(* ===== verification/SpvTarget.v ===== *)
(** * Bitcoin headers: targets

    The compact form of a target keeps its three leading bytes; a difficulty
    change multiplies the target by the time that passed, within a factor of
    four and below the limit of the network. *)

From stdpp Require Import gmap.
From S2P Require Import Prelude Format Spv.

(** The target that the compact form stands for. *)
Definition compact_size (c : Z) : Z := c / 2 ^ 24.
Definition compact_word (c : Z) : Z := c mod 2 ^ 23.
Definition compact_sign (c : Z) : Z := (c / 2 ^ 23) mod 2.
Definition compact_val (c : Z) : Z :=
  if decide (compact_size c <= 3) then compact_word c / 256 ^ (3 - compact_size c) else compact_word c * 256 ^ (compact_size c - 3).
(** What [compact_to_bn] accepts. *)
Definition compact_fits (c : Z) : Prop :=
  compact_sign c = 0 /\ (compact_size c <= 32 \/ (compact_size c = 33 /\ compact_word c <= 0xffff) \/ (compact_size c = 34 /\ compact_word c <= 0xff)) /\
  0 < compact_val c.
#[export] Instance compact_fits_dec c : Decision (compact_fits c).
Proof. unfold compact_fits. apply _. Defined.

Lemma land_word c : Z.land c 0x007fffff = compact_word c.
Proof. change 0x007fffff with (Z.ones 23). by rewrite Z.land_ones by lia. Qed.
Lemma land_sign c : Z.land c 0x00800000 = 2 ^ 23 * compact_sign c.
Proof.
  unfold compact_sign. rewrite <- Z.shiftr_div_pow2, <- Z.bit0_mod, Z.shiftr_spec by lia. rewrite Z.add_0_l.
  change 0x00800000 with (2 ^ 23). apply Z.bits_inj_iff. intros i. destruct (decide (i < 0)); [by rewrite !Z.testbit_neg_r by done|].
  rewrite Z.land_spec, Z.pow2_bits_eqb, Z.mul_comm by lia. destruct (Z.eqb_spec 23 i) as [<-|Hne].
  - destruct (Z.testbit c 23); [by rewrite Z.mul_1_l, Z.pow2_bits_true by lia|by rewrite Z.mul_0_l, Z.bits_0].
  - rewrite andb_false_r. destruct (Z.testbit c 23); [by rewrite Z.mul_1_l, Z.pow2_bits_false by lia|by rewrite Z.mul_0_l, Z.bits_0].
Qed.
Lemma pow256 n : 0 <= n -> 2 ^ (8 * n) = 256 ^ n.
Proof. intros. by rewrite Z.pow_mul_r by lia. Qed.

Lemma pow_le a b : 0 <= a <= b -> 256 ^ a <= 256 ^ b.
Proof. intros. apply Z.pow_le_mono_r; lia. Qed.

(** The bound of a target. *)
Lemma compact_val_bound c : 0 <= c -> compact_fits c -> 0 < compact_val c < 2 ^ 256.
Proof.
  intros Hc (_ & Hs & Hp). split; [done|]. unfold compact_val in *. assert (0 <= compact_word c < 2 ^ 23) as Hw by (apply Z.mod_pos_bound; lia).
  assert (0 <= compact_size c) as Hs0 by (apply Z.div_pos; lia). change (2 ^ 256) with (256 ^ 32). case_decide as Hd.
  - assert (compact_word c / 256 ^ (3 - compact_size c) <= compact_word c).
    { apply Z.div_le_upper_bound; [apply Z.pow_pos_nonneg; lia|]. pose proof (Z.pow_pos_nonneg 256 (3 - compact_size c) ltac:(lia) ltac:(lia)). nia. }
    lia.
  - pose proof (Z.pow_pos_nonneg 256 (compact_size c - 3) ltac:(lia) ltac:(lia)) as Hpw. destruct Hs as [Hs|[[-> Hs]|[-> Hs]]].
    + assert (256 ^ (compact_size c - 3) <= 256 ^ 29) by (apply pow_le; lia). change (256 ^ 32) with (2 ^ 24 * 256 ^ 29). nia.
    + change (256 ^ 32) with (2 ^ 16 * 256 ^ (33 - 3)). nia.
    + change (256 ^ 32) with (2 ^ 8 * 256 ^ (34 - 3)). nia.
Qed.

Section bn.
Context {BIGNUM : Type} `{!BnOps BIGNUM} `{!BnLaws BIGNUM}.

Lemma compact_to_bn_spec c : 0 <= c -> match compact_to_bn c with Some b => compact_fits c /\ bn_val b = compact_val c | None => ~ compact_fits c end.
Proof.
  intros Hc. unfold compact_to_bn, compact_fits. cbv zeta. rewrite land_word, land_sign, Z.shiftr_div_pow2 by lia. fold (compact_size c).
  assert (0 <= compact_word c < 2 ^ 23) as Hw by (apply Z.mod_pos_bound; lia). assert (0 <= compact_size c) as Hs0 by (apply Z.div_pos; lia).
  case_decide as H1.
  - destruct H1 as [H1|H1]; [lia|]. intros (_ & _ & H). unfold compact_val in H. rewrite H1 in H. rewrite Zdiv_0_l, Z.mul_0_l in H. by destruct (decide _).
  - case_decide as H2; [lia|].
    set (b := if decide (compact_size c <= 3) then _ else _).
    assert (bn_val b = compact_val c) as Hb.
    { unfold b, compact_val. case_decide; [rewrite bn_rshift by (rewrite ?bn_set_word; lia)|rewrite bn_lshift by lia];
        rewrite bn_set_word, pow256 by lia; done. }
    rewrite bn_is_zero, bn_is_negative, Hb.
    assert (0 <= compact_val c).
    { unfold compact_val. case_decide; [apply Z.div_pos; [lia|apply Z.pow_pos_nonneg; lia]|]. apply Z.mul_nonneg_nonneg; [lia|apply Z.pow_nonneg; lia]. }
    case_bool_decide; [cbn; lia|]. rewrite bool_decide_eq_false_2 by lia. cbn [orb]. split; [|done]. split_and!; lia.
Qed.

Lemma work_spec c b : 0 <= c -> work_from_bits c = Some b -> compact_fits c /\ bn_val b = 2 ^ 256 / (compact_val c + 1) /\ 0 < bn_val b < 2 ^ 256.
Proof.
  intros Hc. unfold work_from_bits. pose proof (compact_to_bn_spec c Hc) as H. destruct (compact_to_bn c) as [t|]; [|done]. destruct H as [Hf Ht].
  cbn [mbind option_bind]. intros [= <-]. pose proof (compact_val_bound c Hc Hf) as Hb.
  assert (bn_val (BN_add_word t 1) = compact_val c + 1) as Hd by (rewrite bn_add_word, Ht; lia).
  assert (bn_val (BN_lshift (BN_set_word 1) 256) = 2 ^ 256) as Hn by (rewrite bn_lshift, bn_set_word; lia).
  rewrite bn_div, Hd, Hn by lia. split_and!; [done|done| |].
  - apply Z.div_str_pos. lia.
  - apply Z.div_lt_upper_bound; nia.
Qed.

(** ** The compact form of a number *)

Lemma num_bits_size b : 0 < bn_val b -> let size := (BN_num_bits b + 7) / 8 in 1 <= size /\ 256 ^ (size - 1) <= bn_val b < 256 ^ size.
Proof.
  intros H size. destruct (bn_num_bits b H) as (H1 & H2 & H3). unfold size. rewrite <- !pow256 by dlia. split; [dlia|]. split.
  - eapply Z.le_trans; [|exact H2]. apply Z.pow_le_mono_r; [lia|]. dlia.
  - eapply Z.lt_le_trans; [exact H3|]. apply Z.pow_le_mono_r; [lia|]. dlia.
Qed.

(** The leading three bytes of [v], which has [size]. *)
Definition mantissa (v size : Z) : Z := if decide (size <= 3) then v * 256 ^ (3 - size) else v / 256 ^ (size - 3).
Definition compact_of (v size : Z) : Z :=
  if decide (2 ^ 23 <= mantissa v size) then mantissa v size / 256 + 2 ^ 24 * (size + 1) else mantissa v size + 2 ^ 24 * size.

Lemma mantissa_bound v size : 1 <= size -> 256 ^ (size - 1) <= v < 256 ^ size -> 2 ^ 16 <= mantissa v size < 2 ^ 24.
Proof.
  intros Hs [H1 H2]. unfold mantissa. case_decide as Hd.
  - assert (size = 1 \/ size = 2 \/ size = 3) as [-> |[-> | ->]] by lia; cbn in *; lia.
  - assert (256 ^ (size - 1) = 2 ^ 16 * 256 ^ (size - 3)) as E1 by (rewrite <- !pow256, <- Z.pow_add_r by lia; f_equal; lia).
    assert (256 ^ size = 2 ^ 24 * 256 ^ (size - 3)) as E2 by (rewrite <- !pow256, <- Z.pow_add_r by lia; f_equal; lia).
    pose proof (Z.pow_pos_nonneg 256 (size - 3) ltac:(lia) ltac:(lia)). split; [apply Z.div_le_lower_bound; lia|apply Z.div_lt_upper_bound; lia].
Qed.

Lemma lor_shift a k : 0 <= a < 2 ^ 24 -> 0 <= k -> Z.lor a (Z.shiftl k 24) = a + 2 ^ 24 * k.
Proof.
  intros Ha Hk. rewrite Z.shiftl_mul_pow2, (Z.mul_comm (2 ^ 24)) by lia. assert (Z.land a (k * 2 ^ 24) = 0) as Hl.
  { apply Z.bits_inj_iff'. intros i Hi. rewrite Z.land_spec, Z.bits_0. destruct (decide (i < 24)).
    - by rewrite Z.mul_pow2_bits_low, andb_false_r by lia.
    - by rewrite (testbit_high 24 a) by lia. }
  by rewrite Z.add_nocarry_lxor, Z.lxor_lor.
Qed.

Lemma bn_to_compact_spec b : 0 < bn_val b < 2 ^ 256 -> exists size, 1 <= size <= 32 /\ 256 ^ (size - 1) <= bn_val b < 256 ^ size /\
  bn_to_compact b = compact_of (bn_val b) size.
Proof.
  intros Hb. destruct (num_bits_size b ltac:(lia)) as [H1 H2]. set (size := (BN_num_bits b + 7) / 8) in *. exists size.
  assert (size <= 32) as H3.
  { destruct (decide (size <= 32)); [done|]. assert (256 ^ 32 <= 256 ^ (size - 1)) by (apply pow_le; lia). change (256 ^ 32) with (2 ^ 256) in *. lia. }
  split; [done|]. split; [done|]. unfold bn_to_compact. rewrite bn_is_zero, bool_decide_eq_false_2 by lia. cbv zeta. fold size.
  pose proof (mantissa_bound (bn_val b) size H1 H2) as Hm.
  assert (BN_get_word (if decide (size <= 3) then BN_lshift b (8 * (3 - size)) else BN_rshift b (8 * (size - 3))) = mantissa (bn_val b) size) as ->.
  { assert (bn_val (if decide (size <= 3) then BN_lshift b (8 * (3 - size)) else BN_rshift b (8 * (size - 3))) = mantissa (bn_val b) size) as E.
    { unfold mantissa. case_decide; [rewrite bn_lshift|rewrite bn_rshift]; rewrite ?pow256 by lia; lia || done. }
    rewrite bn_get_word; rewrite E; [done|lia]. }
  rewrite u32_small by word. change 0x00ffffff with (Z.ones 24). rewrite Z.land_ones, Z.mod_small by lia. rewrite land_sign. unfold compact_of.
  assert (compact_sign (mantissa (bn_val b) size) = if decide (2 ^ 23 <= mantissa (bn_val b) size) then 1 else 0) as ->.
  { unfold compact_sign. case_decide; dlia. }
  destruct (decide (2 ^ 23 <= mantissa (bn_val b) size)).
  - rewrite decide_True by lia. rewrite Z.shiftr_div_pow2 by lia. change (2 ^ 8) with 256.
    rewrite (u32_small (Z.shiftl _ 24)) by (rewrite Z.shiftl_mul_pow2 by lia; word). apply lor_shift; [dlia|lia].
  - rewrite decide_False by lia. rewrite (u32_small (Z.shiftl _ 24)) by (rewrite Z.shiftl_mul_pow2 by lia; word). apply lor_shift; lia.
Qed.

Lemma kept q w r : 0 < q -> 0 <= r < q -> 2 ^ 15 <= w -> 0 < w * q <= q * w + r /\ (q * w + r - w * q) * 2 ^ 15 <= w * q.
Proof. intros. assert (w * q = q * w) as -> by lia. assert (q * 2 ^ 15 <= q * w) by (apply Z.mul_le_mono_nonneg_l; lia). lia. Qed.

(** What is kept: at most the number, and less by a small part of it only. *)
Lemma compact_of_fits v size : 1 <= size <= 32 -> 256 ^ (size - 1) <= v < 256 ^ size ->
  compact_fits (compact_of v size) /\ 0 < compact_of v size < 2 ^ 32 /\
  compact_val (compact_of v size) <= v /\ (v - compact_val (compact_of v size)) * 2 ^ 15 <= compact_val (compact_of v size).
Proof.
  intros Hs Hv. pose proof (mantissa_bound v size ltac:(lia) Hv) as Hm. unfold compact_of.
  assert (forall w k, 0 <= w < 2 ^ 23 -> 0 <= k -> compact_size (w + 2 ^ 24 * k) = k /\ compact_word (w + 2 ^ 24 * k) = w /\ compact_sign (w + 2 ^ 24 * k) = 0) as Hc.
  { intros w k Hw Hk. unfold compact_size, compact_word, compact_sign. dlia. }
  unfold compact_fits, compact_val. destruct (decide (2 ^ 23 <= mantissa v size)) as [Hb|Hb].
  - destruct (Hc (mantissa v size / 256) (size + 1) ltac:(dlia) ltac:(lia)) as (-> & -> & ->). unfold mantissa in *.
    destruct (decide (size <= 3)) as [Hd|Hd].
    + clear Hc. assert (size = 1 \/ size = 2 \/ size = 3) as [-> |[-> | ->]] by lia;
        [rewrite (decide_True (P := 1 + 1 <= 3)) by lia|rewrite (decide_True (P := 2 + 1 <= 3)) by lia|rewrite (decide_False (P := 3 + 1 <= 3)) by lia];
        split_and!; cbn in *; try lia; dlia.
    + rewrite !(decide_False (P := size + 1 <= 3)) by lia. replace (size + 1 - 3) with (Z.succ (size - 3)) by lia. rewrite Z.pow_succ_r by lia.
      set (p := 256 ^ (size - 3)) in *. assert (0 < p) by (apply Z.pow_pos_nonneg; lia). set (m := v / p) in *.
      pose proof (Z.div_mod v p ltac:(lia)) as Hdm. fold m in Hdm. pose proof (Z.mod_pos_bound v p ltac:(lia)).
      pose proof (Z.div_mod m 256 ltac:(lia)) as Hd2. pose proof (Z.mod_pos_bound m 256 ltac:(lia)).
      assert (v = 256 * p * (m / 256) + (p * (m mod 256) + v mod p)) as Hv' by (rewrite Hdm at 1; rewrite Hd2 at 1; ring).
      assert (0 <= p * (m mod 256) + v mod p < 256 * p) as Hr by nia.
      destruct (kept (256 * p) (m / 256) _ ltac:(lia) Hr ltac:(dlia)) as [K1 K2]. rewrite <- Hv' in K1, K2.
      split_and!; lia.
  - destruct (Hc (mantissa v size) size ltac:(lia) ltac:(lia)) as (-> & -> & ->). unfold mantissa in *.
    destruct (decide (size <= 3)) as [Hd|Hd].
    + assert (size = 1 \/ size = 2 \/ size = 3) as [-> |[-> | ->]] by lia; split_and!; cbn in *; try lia; dlia.
    + set (p := 256 ^ (size - 3)) in *. assert (0 < p) by (apply Z.pow_pos_nonneg; lia). set (m := v / p) in *.
      pose proof (Z.div_mod v p ltac:(lia)) as Hdm. fold m in Hdm. pose proof (Z.mod_pos_bound v p ltac:(lia)) as Hr.
      destruct (kept p m _ ltac:(lia) Hr ltac:(lia)) as [K1 K2]. rewrite <- Hdm in K1, K2. split_and!; lia.
Qed.

Lemma bn_to_compact_ok b : 0 < bn_val b < 2 ^ 256 -> let c := bn_to_compact b in
  compact_fits c /\ 0 < c < 2 ^ 32 /\ compact_val c <= bn_val b /\ (bn_val b - compact_val c) * 2 ^ 15 <= compact_val c.
Proof. intros Hb c. destruct (bn_to_compact_spec b Hb) as (size & H1 & H2 & H3). unfold c. rewrite H3. by apply compact_of_fits. Qed.

(** ** Changes of difficulty *)

(** The time that passed, within the factor of four. *)
Definition span_of (actual : Z) : Z := Z.min (Z.max actual (BTC_TARGET_TIMESPAN / 4)) (BTC_TARGET_TIMESPAN * 4).
Definition wanted (prev limit actual : Z) : Z := Z.min (compact_val limit) (compact_val prev * span_of actual / BTC_TARGET_TIMESPAN).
┄┄┄┄┄┄┄┄┄┄┄┄┄┄┄┄┄┄┄┄
**Work instruction:** From the line containing "Proof. intros Hb" to the last line of the material, please quote every line exactly and only those.

**Response to this task:**
Proof. intros Hb c. destruct (bn_to_compact_spec b Hb) as (size & H1 & H2 & H3). unfold c. rewrite H3. by apply compact_of_fits. Qed.

(** ** Changes of difficulty *)

(** The time that passed, within the factor of four. *)
Definition span_of (actual : Z) : Z := Z.min (Z.max actual (BTC_TARGET_TIMESPAN / 4)) (BTC_TARGET_TIMESPAN * 4).
Definition wanted (prev limit actual : Z) : Z := Z.min (compact_val limit) (compact_val prev * span_of actual / BTC_TARGET_TIMESPAN).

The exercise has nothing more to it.